> [Task item]:
Exactly the lines starting at the line containing "all: cbn [wf_msg Msg_Encode received] in *." and ending at the line containing "- injection Hp as <-. rw -(app_nil_r (Block_Serialize" are to be written out from the listing below, both included.

> [Data listing]:
(** ** Types of messages *)
Definition block_or_tx (cmd : bytes) : Prop := cmd = CmdBlock \/ cmd = CmdTx.
Definition decodes (pver : Z) (cmd : bytes) (t : MsgType) (m : Message) : Prop := wf_msg m /\ ascii (Command m) = cmd /\ mt_MaxPayloadLength t pver = max_payload pver m.
Lemma reads_panic {E A} (c c' : Prop) (m : rd E A) P : (c -> c') -> reads c m P -> reads c' m P.
Proof. intros Hc Hm r Hr. specialize (Hm r Hr). destruct (m r) as [[a r']| |]; auto. Qed.
Lemma reads_msg {A} c (f : A -> Message) decode max pver (P : A -> Prop) (Q : Message -> Prop) : reads c (decode pver) P -> (forall a, P a -> Q (f a)) ->
  reads c (mt_Decode (msg_type f decode max) pver) Q.
Proof. intros Hd HQ. eapply reads_bind; [exact Hd|]. intros a Ha. by apply reads_ret, HQ. Qed.
Lemma reads_wire_panic {A} (c : Prop) (m : rd werr A) P : c -> reads True m P -> reads c (of_wire m) P.
Proof. intros Hc Hm. eapply reads_panic; [by intros _|]. by apply reads_wire. Qed.
Lemma reads_done {E} c : reads c (mret tt : rd E unit) (fun _ => True).
Proof. by apply reads_ret. Qed.
#[local] Hint Resolve reads_version reads_locator reads_reject reads_merkleblock reads_filterload reads_alert reads_done : reads.
Lemma reads_ping c pver : reads c (Ping_Decode pver) (is_u 64).
Proof. unfold Ping_Decode. case_match; [eauto with reads nocore|apply reads_ret; int_lia]. Qed.
Lemma reads_pong c pver : reads c (Pong_Decode pver) (is_u 64).
Proof. unfold Pong_Decode. rd_type. eauto with reads nocore. Qed.
Lemma reads_feefilter c pver : reads c (FeeFilter_Decode pver) (is_i 64).
Proof. unfold FeeFilter_Decode. rd_type. apply reads_i64. Qed.
Lemma reads_filteradd c pver : reads c (FilterAdd_Decode pver) (fun d => len d <= MaxFilterAddDataSize /\ bytes_ok d).
Proof. unfold FilterAdd_Decode. rd_type. eauto with reads nocore. Qed.
#[local] Hint Resolve reads_ping reads_pong reads_feefilter reads_filteradd : reads.
Lemma type_of_reads pver cmd t : type_of cmd = Some t -> reads (block_or_tx cmd) (mt_Decode t pver) (decodes pver cmd t).
Proof.
  unfold makeEmptyMessage. intros Ht. repeat (case_decide; [subst cmd; injection Ht as <-|]); [..|done].
  all: eapply reads_msg; [unfold Addr_Decode, GetData_Decode, NotFound_Decode, Inv_Decode, GetHeaders_Decode, Headers_Decode, MemPool_Decode, FilterClear_Decode, SendHeaders_Decode, Empty_Decode|].
  all: try solve [eauto with reads nocore].
  all: try solve [apply reads_wire_panic; [by (left + right)|first [apply reads_block|apply reads_tx, (NewTx_wf 0); done]]].
  all: intros a Ha; cbv beta in Ha; (split_and!; [|done|done]); cbn [wf_msg]; unfold wf_invs; by destruct_and?.
Qed.
Lemma mt_Decode_ok {A} (f : A -> Message) decode max pver p a r : decode pver p = Ok (a, r) -> mt_Decode (msg_type f decode max) pver p = Ok (f a, r).
Proof. intros Hd. cbn [mt_Decode msg_type]. by erewrite rd_bind_ok; [|exact Hd]. Qed.
Lemma mt_Decode_none m decode pver p r : decode pver p = Ok (tt, r) -> mt_Decode (without_payload m decode) pver p = Ok (m, r).
Proof. apply (mt_Decode_ok (fun _ => m)). Qed.
Lemma Alert_app m p : wf_alert m -> bytes_ok p -> len p <= MsgMaxPayload -> Alert_Encode m = Ok p ->
  Alert_Decode p = Ok (mkMsgAlert (alert_payload m) (al_Signature m) (parsed_alert (alert_payload m)), []).
Proof.
  intros [_ Hs] Hb Hl Hp. unfold Alert_Encode in Hp. fold (alert_payload m) in Hp. apply guard_wr_ok in Hp as [_ <-].
  apply Forall_app in Hb as [Hb _]. unfold WriteVarBytes at 1 in Hb. apply Forall_app in Hb as [_ Hb]. rw !length_app in Hl. unfold MsgMaxPayload in *. unfold Alert_Decode.
  erewrite rd_bind_ok; [|apply of_wire_ok, VarBytes_app; unfold MsgMaxPayload; lia].
  erewrite rd_bind_ok; [|instantiate (2 := parsed_alert (alert_payload m)); pose proof (reads_alert_payload False _ Hb) as Ha; unfold parsed_alert; by destruct (Alert_Unserialize (alert_payload m)) as [[a r']| |]].
  rw -(app_nil_r (WriteVarBytes (al_Signature m))). by erewrite rd_bind_ok; [|apply of_wire_ok, VarBytes_app; unfold MsgMaxPayload; lia].
Qed.
Lemma Empty_app pver min f g p : Empty_Encode pver min f = Ok p -> Empty_Decode pver min g p = Ok (tt, []).
Proof. intros [Hv <-]%guard_wr_ok. unfold Empty_Decode. by rw Hv. Qed.
(** Each message has the type of its command. *)
Lemma type_of_Command pver m : exists t, type_of (ascii (Command m)) = Some t /\ mt_MaxPayloadLength t pver = max_payload pver m /\
  forall p, wf_msg m -> bytes_ok p -> len p <= MsgMaxPayload -> Msg_Encode pver m = Ok p -> mt_Decode t pver p = Ok (received pver m, []).
Proof.
  destruct m; unfold makeEmptyMessage.
  all: repeat (case_decide as Hc; [first [by vm_compute in Hc|eexists; split_and!; [done|done|clear Hc; intros p Hw Hb Hl Hp]]|first [by destruct Hc|clear Hc]]).
  all: cbn [wf_msg Msg_Encode received] in *.
  all: first [apply mt_Decode_none|apply mt_Decode_ok].
  - destruct (Version_app pver m p Hw Hp) as (m' & Hd & Hm). cbn [received] in Hm. injection Hm as ->. exact Hd.
  - by injection Hp as <-.
  - by injection Hp as <-.
  - destruct Hw. by apply Addr_app.
  - by eapply Locator_app.
  - injection Hp as <-. rw -(app_nil_r (Block_Serialize b)). by apply of_wire_ok, Block_Unserialize_app.
  - by eapply Inv_app.
  - by eapply Inv_app.
  - by eapply Inv_app.
  - injection Hp as <-. rw -(app_nil_r (Tx_Encode t)). by apply of_wire_ok, Tx_Decode_app.
  - injection Hp as <-. unfold Ping_Decode. case_match; [|done]. rw -(app_nil_r (PutUint64 _)). by apply of_wire_ok, Uint64_put.
  - apply guard_wr_ok in Hp as [Hv <-]. unfold Pong_Decode. rw Hv. rd_next. rw -(app_nil_r (PutUint64 _)). by apply of_wire_ok, Uint64_put.
  - by eapply Locator_app.
  - destruct Hw. by apply Headers_app.
  - by apply Alert_app.
  - by eapply Empty_app.
  - by apply FilterAdd_app.
  - by eapply Empty_app.
  - by apply FilterLoad_app.
  - by apply MerkleBlock_app.
  - by apply Reject_app.
  - by eapply Empty_app.
  - apply guard_wr_ok in Hp as [Hv <-]. unfold FeeFilter_Decode. rw Hv. rd_next. rw -(app_nil_r (PutUint64 _)). rd_next. by rw i64_u64.
Qed.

> [Reply]:
  all: cbn [wf_msg Msg_Encode received] in *.
  all: first [apply mt_Decode_none|apply mt_Decode_ok].
  - destruct (Version_app pver m p Hw Hp) as (m' & Hd & Hm). cbn [received] in Hm. injection Hm as ->. exact Hd.
  - by injection Hp as <-.
  - by injection Hp as <-.
  - destruct Hw. by apply Addr_app.
  - by eapply Locator_app.
  - injection Hp as <-. rw -(app_nil_r (Block_Serialize b)). by apply of_wire_ok, Block_Unserialize_app.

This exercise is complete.